Modern Scholar - Rings, Sword, Monsters Rings, Swords, And Monsters: Exploring Fantasy Literature
Lectures by Professor Michael D.C. Drout
7 CDs & Book – 7 Hours 51 Minutes [LECTURES]
Publisher: Recorded Books LLC / The Modern Scholar
Published: 2006
ISBN: 1419386956
Themes: / Non-Fiction / Lectures / Fantasy / J.R.R. Tolkien / Middle Earth / Beowulf / Children’s Fantasy / Arthurian Legend / Magic Realism / World Building /

“It used to be that fantasy was a boy’s genre and that was clear even back through the 80s and 90s, that 90% of your audience for fantasy literature, 90% of your audience for Tolkien was male. That is no longer the case. When I give lecturings [sic] at gatherings of Tolkien enthusiasts the crowd is easily 50-50 male female and often times more female than male – though I will have to say that many of the women in the crowd are wearing elf-princess costumes – I’m not really sure what that means.”
-Lecture 13: Arthurian Fantasy (on the ‘Marion Zimmer Bradley effect’)

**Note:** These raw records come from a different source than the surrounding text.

Lemma main_run_trapped (step end_ : Z) (fuel k : nat) (hw : Platform) :
  0 < step -> 0 <= end_ -> end_ + step <= 2 ^ 32 ->
  pb_init_result hw = 0 ->
  (iterations step end_ <= fuel)%nat ->
  (k < iterations step end_)%nat ->
  (forall i, (1 <= i <= k)%nat -> no_divide_error hw i) ->
  perf_freq_of hw = 0 \/ 2 ^ 32 <= tsc_delta_at hw (S k) ->
  main_with step end_ fuel hw initial
  = DivideError (after_reads (S (S k))
                   (baseline_events hw
                    ++ flat_map (sample_events step hw) (seq 1 k)
                    ++ sample_reads hw (S k))).
Proof.
  intros Hs He Hw Hinit Hfuel Hk Hok Hbad.
  rewrite main_run_baseline by assumption. unfold bind at 1.
  pose proof (for_loop_iterate step end_
    (fun _ => sample step (perf_counter hw 0) (perf_freq_of hw)
                (tick_count hw 0) (tsc_at hw 0))
    Hs He Hw (iterations step end_) 0%nat fuel hw) as Hloop.
  cbn [Z.of_nat Z.mul] in Hloop. rewrite Hloop by lia.
  replace (iterations step end_) with (k + S (iterations step end_ - S k))%nat
    at 1 by lia.
  rewrite seq_app, map_app, iterate_app. unfold bind at 1.
  pose proof (iterate_sample_run step hw
    (map (fun j => Z.of_nat j * step) (seq 0 k)) 1 (baseline_events hw)) as Hrun.
  rewrite length_map, length_seq in Hrun.
  rewrite Hrun by (intros i Hi; apply Hok; lia).
  cbn [seq map iterate]. unfold bind at 1.
  replace (1 + k)%nat with (S k) by lia.
  rewrite sample_run_trap by assumption.
  now rewrite <- app_assoc.
Qed.

(** Up to any bound, either every sample divides without error or there is
    a first one that does not. *)
Lemma first_trapping_sample (hw : Platform) (n : nat) :
  (forall i, (1 <= i <= n)%nat -> no_divide_error hw i)
  \/ exists k, (k < n)%nat
       /\ (forall i, (1 <= i <= k)%nat -> no_divide_error hw i)
       /\ (perf_freq_of hw = 0 \/ 2 ^ 32 <= tsc_delta_at hw (S k)).
Proof.
  induction n as [| n [Hall | [k [Hk [Hok Hbad]]]]].
  - left. intros i Hi. lia.
  - destruct (Z.eq_dec (perf_freq_of hw) 0) as [Hz | Hnz].
    + right. exists n.
      split; [lia | split; [exact Hall | left; exact Hz]].
    + destruct (Z.lt_ge_cases (tsc_delta_at hw (S n)) (2 ^ 32)) as [Hlt | Hge].
      * left. intros i Hi.
        destruct (Nat.eq_dec i (S n)) as [-> | Hne];
          [split; assumption | apply Hall; lia].
      * right. exists n.
        split; [lia | split; [exact Hall | right; exact Hge]].
  - right. exists k.
    split; [lia | split; [exact Hok | exact Hbad]].
Qed.

Lemma samples_start_with_reads (step : Z) (hw : Platform) (k : nat)
  (rest : list event) :
  exists evs,
    flat_map (sample_events step hw) (seq 1 (S k)) ++ rest
    = sample_reads hw 1 ++ evs.
Proof.
  cbn [seq flat_map]. unfold sample_events at 1, sample_reads.
  rewrite <- !app_assoc. eexists. reflexivity.
Qed.
Lemma position_credit_bounds (method : string) (n i : Z) (v : Qc) :
  (0 <= i < n)%Z -> position_credit method n i = Some v ->
  (Q2Qc 0 < v)%Qc /\ (v <= 1)%Qc.
Proof.
  intros Hi. unfold position_credit.
  assert (H1 : (Q2Qc 0 < f1_0)%Qc /\ (f1_0 <= 1)%Qc)
    by (split; [reflexivity | discriminate]).
  assert (H4 : (Q2Qc 0 < f0_4)%Qc /\ (f0_4 <= 1)%Qc)
    by (split; [reflexivity | discriminate]).
  assert (H2 : (Q2Qc 0 < f0_2)%Qc /\ (f0_2 <= 1)%Qc)
    by (split; [reflexivity | discriminate]).
  destruct (method =? "count"); [now intros [= <-]|].
  destruct (method =? "first_touch").
  { destruct (i =? 0)%Z; [now intros [= <-] | discriminate]. }
  destruct (method =? "last_touch").
  { destruct (i =? n - 1)%Z; [now intros [= <-] | discriminate]. }
  destruct (method =? "linear").
  { intros [= <-]. rewrite f1_0_one, <- of_int_one.
    apply (truediv_bounds 1 n). lia. }
  destruct (method =? "position_based").
  { destruct (n =? 1)%Z; [now intros [= <-]|].
    destruct (i =? 0)%Z; [now intros [= <-]|].
    destruct (i =? n - 1)%Z; now intros [= <-]. }
  destruct (method =? "time_decay"); [|discriminate].
  destruct (n =? 1)%Z; [now intros [= <-]|].
  intros [= <-]. apply truediv_bounds, pow2_le_pow2_sum. lia.
Qed.

Lemma dict_get_Some_in {V : Type} (d : dict V) k v :
  dict_get k d = Some v -> In (k, v) d.
Proof.
  induction d as [|[k' v'] d IH]; simpl; [discriminate|].
  destruct (String.eqb_spec k k').
  - intros [= ->]. subst. now left.
  - intros H. right. auto.
Qed.

Lemma in_position_credits (method : string) (journey : list string) k v :
  In (k, v) (position_credits method journey) ->
  exists i, In (i, k) (enumerate journey)
            /\ position_credit method (len journey) i = Some v.
Proof.
  unfold position_credits. intros H.
  apply in_flat_map in H as ([i a] & Hin & H).
  destruct (position_credit method (len journey) i) eqn:E; [|destruct H].
  destruct H as [[= -> ->]|[]]. eauto.
Qed.

(** X4. Whatever the journey and the policy name, every credit in the
    returned mapping lies between 0.0 and 1.0, both included. *)
Theorem credit_bounds (journey : list string) (method url : string) (v : Qc) :
  dict_get url (calculate_attribution_scores journey method) = Some v ->
  (Q2Qc 0 <= v)%Qc /\ (v <= 1)%Qc.
Proof.
  intros H. apply dict_get_Some_in in H.
  rewrite scores_as_assignments in H. apply in_assign_all in H as [H|[]].
  apply in_position_credits in H as (i & Hin & Hv).
  apply in_enumerate_bounds in Hin.
  destruct (position_credit_bounds _ _ _ _ Hin Hv) as [Hpos Hle].
  split; [now apply Qclt_le_weak | exact Hle].
Qed.
Notation "x ←? m ; k" := (try_bind m (λ x, k))
  (at level 20, m at level 100, k at level 200, only parsing) : stdpp_scope.
Notation "m ;;? k" := (try_bind m (λ _, k))
  (at level 100, k at level 200, only parsing) : stdpp_scope.

Definition when {E S} (b : bool) (m : probeM E S unit) : probeM E S unit :=
  if b then m else mret tt.

(** [while i < fuel { if i >= depth { break } ... i += 1 }], the shape of every
    bounded loop of the BPF programs: [body i] returns [Some] to leave the loop.
    The fuel is the literal loop bound of the source. *)
Fixpoint scan {E S A} (fuel : nat) (i depth : Z) (body : Z → probeM E S (option A))
    : probeM E S (option A) :=
  match fuel with
  | O => mret None
  | Datatypes.S fuel' =>
      if i >=? depth then mret None
      else r ← body i;
           match r with
           | Some a => mret (Some a)
           | None => scan fuel' (i + 1) depth body
           end
  end.

(** ** Preservation of an invariant

    [Preserves G I m]: in every context that satisfies [G], [m] maps a state of
    [I] to a state of [I].  Instances compose along the monad, so that a
    handler's preservation follows from that of the operations it calls. *)
Class Preserves {E S A} (G : E → Prop) (I : S → Prop) (m : probeM E S A) : Prop :=
  preserves : ∀ e σ, G e → I σ → I (m e σ).2.

Section preserves.
Context {E S : Type} (G : E → Prop) (I : S → Prop).

#[global] Instance preserves_ret A (a : A) : Preserves G I (mret a : probeM E S A).
Proof. by intros e σ _ H. Qed.

#[global] Instance preserves_bind A B (m : probeM E S A) (k : A → probeM E S B) :
  Preserves G I m → (∀ a, Preserves G I (k a)) → Preserves G I (m ≫= k).
Proof. intros Hm Hk e σ He H. by apply Hk, Hm. Qed.

#[global] Instance preserves_when b (m : probeM E S unit) :
  Preserves G I m → Preserves G I (when b m).
Proof. intros Hm. destruct b; [done|]. apply _. Qed.

#[global] Instance preserves_try A B (m : probeM E S (result A))
    (k : A → probeM E S (result B)) :
  Preserves G I m → (∀ a, Preserves G I (k a)) → Preserves G I (try_bind m k).
Proof.
  intros Hm Hk. unfold try_bind. apply preserves_bind; [done|].
  intros [a|c]; [apply Hk|apply _].
Qed.

#[global] Instance preserves_scan A fuel i depth (body : Z → probeM E S (option A)) :
  (∀ j, Preserves G I (body j)) → Preserves G I (scan fuel i depth body).
Proof.
  intros Hb. revert i. induction fuel as [|fuel IH]; intros i; cbn; [apply _|].
  destruct (i >=? depth); [apply _|]. apply preserves_bind; [apply Hb|].
  intros [a|]; [apply _|apply IH].
Qed.
End preserves.

(** [preserve] follows the control flow of a handler: it splits on the
    conditionals and matches and closes the leaves by instance search. *)
Ltac preserve_step :=
  lazymatch goal with
  | |- Preserves _ _ (if ?b then _ else _) => destruct b
  | |- Preserves _ _ (match ?x with _ => _ end) => destruct x
  | |- Preserves _ _ (let x := ?b in @?k x) =>
      let t := eval cbv beta in (k b) in
      lazymatch goal with |- Preserves ?G ?I _ => change (Preserves G I t) end
  | |- Preserves _ _ (_ ≫= _) => apply preserves_bind
  | |- Preserves _ _ (try_bind _ _) => apply preserves_try
  | |- Preserves _ _ (when _ _) => apply preserves_when
  | |- Preserves _ _ (scan _ _ _ _) => apply preserves_scan
  | |- Preserves _ _ (mret _) => apply preserves_ret
  | |- Preserves _ _ (mbind _ _) => apply preserves_bind
  | |- ∀ _, _ => intros ?
  | |- Preserves _ _ _ => solve [apply _ | typeclasses eauto with typeclass_instances preserve_db]
  end.
Create HintDb preserve_db.
Ltac preserve := repeat (cbv beta; preserve_step).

Most of this lecture series is concerned with Tolkien. Drout explains what influenced Tolkien’s fiction, how his work impacted Fantasy and how later writers reacted to and imitated him. A full five of the 14 lectures are on Tolkien’s books proper, with another four on what influenced him, and who he influenced. The scholarship here is absolutely engrossing, hearing Drout tease out details from names, the structure and the philosophy of Tolkien’s The Lord Of The Rings, The Hobbit and The Silmarillion will delight any Tolkien fan. At one point in Lecture 4 Drout explains the sources for the names of both the 13 dwarves of The Hobbit and Gandalf too. According to Drout, Gandalf was originally named “Bladderthin.” But this isn’t just scholarship here, Drout is very much a critic, a fan of the works he studies. He gives a critical examination of plots, themes and the worlds of each of the Fantasy novels he talks about. Drout dissects Ursula K. Le Guin’s Earthsea books, calling them possibly the best Fantasy since Tolkien, on the one hand and also shows what doesn’t quite work in them. Drout, like Tolkien is an scholar of Anglo-Saxon so there is also plenty of talk about Beowulf and the impact it had on Tolkien. In fact, central to many of his arguments is the linguistic background each work of Fantasy makes use of. Tolkien works so well, argues Drout, in part, because it all hangs linguistically together. Stephen R. Donaldson’s The Chronicles Of Thomas Covenant, which Drout thinks immensely prominent in post-Tolkien Fantasy, doesn’t have a cohesive linguistic bedrock, and that hurts the series – which he thinks is otherwise one of the best realized “secondary worlds” created. Whatever it is Drout talks about, he backs up his critical opinion. Terry Brooks’ Shannara series, he’s read them, and has dissected the plots to show how as time has gone by and Brooks has written more, he’s come to have something of his own voice, and not just stayed the pale Tolkien imitator he started as.

The lectures on Tolkien inevitably lead to the Narnia books by C.S. Lewis. Drout gives them their due, and shows why some of it works and some of it doesn’t. Arthurian Fantasy, which predates Tolkien, seems to have run a parallel course to “secondary world” fantasy literature. After hearing Lecture 13 you’ll come away with a desire to find a copy of T.H. White’s The Once and Future King and Mary Stewart’s Merlin series. My own opinion is that Drout gives too much credit to J.K. Rowling and her Harry Potter novels, he talks about her writing for about 8 minutes. In fairness it would probably not be possible to talk about Children’s Fantasy literature without mentioning her popular series. But on the other hand there are many different kinds of Fantasy that Drout doesn’t talk about at all. I wonder why Neil Gaiman isn’t mentioned. What of Robert E. Howard? And why almost no talk about short stories? James Powell’s A Dirge For Clowntown needs some attention! The only solution is for Recorded Books to go back and ask for more from this professor. Call it Gods, Barbarians, and Clowns: Further Explorations Of Fantasy Literature or something. Until then I’ll be working on my Cimmerian-clown costume.